Lines before the one containing "i else last)" are to be left out; that line and every line after it, through the last line below, are to be reproduced exactly.

Stored data entries:
-*-*-
(** * Hospital-Model-Audit-Website: the response interpreter of [backend/model.py]

    A shallow embedding of [AuditModel.analyze]: the rendering of the metrics
    block of the prompt, and the interpretation of the generated text (first
    [{] to last [}], [json.loads], the two fallback records).

    Python strings are sequences of code points, so a [str] is a list of [N].
    Indices are [Z], as [str.find] answers [-1] for "not found". *)

From Stdlib Require Import List NArith ZArith Lia Bool String Ascii DecimalString.
Import ListNotations.

Set Implicit Arguments.

(** ** Python [str] *)

Module PyStr.

Definition char := N.
Definition str := list char.

Definition code (a : ascii) : char := N_of_ascii a.

(** The double quote, U+0022. *)
Definition DQUOTE : char := 34%N.
Definition APOSTROPHE : char := 39%N.

Fixpoint of_string (s : string) : str :=
  match s with
  | EmptyString => []
  | String a r => code a :: of_string r
  end.

(** Literals of this file are written with an apostrophe wherever the
    Python text has a double quote. *)
Definition lit (s : string) : str :=
  map (fun c => if N.eqb c APOSTROPHE then DQUOTE else c) (of_string s).

Definition len (s : str) : Z := Z.of_nat (List.length s).

(** [s.find(c)] for a one-character needle: lowest index, or -1. *)
Fixpoint find_from (c : char) (s : str) (i : Z) : Z :=
  match s with
  | [] => (-1)%Z
  | x :: r => if N.eqb x c then i else find_from c r (i + 1)%Z
  end.

Definition find (s : str) (c : char) : Z := find_from c s 0%Z.

(** [s.rfind(c)]: highest index, or -1. *)
Fixpoint rfind_from (c : char) (s : str) (i last : Z) : Z :=
  match s with
  | [] => last
  | x :: r => rfind_from c r (i + 1)%Z (if N.eqb x c then i else last)
  end.

Definition rfind (s : str) (c : char) : Z := rfind_from c s 0%Z (-1)%Z.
-*-*-
COMPLETED EXERCISE >>
  | x :: r => rfind_from c r (i + 1)%Z (if N.eqb x c then i else last)
  end.

Definition rfind (s : str) (c : char) : Z := rfind_from c s 0%Z (-1)%Z.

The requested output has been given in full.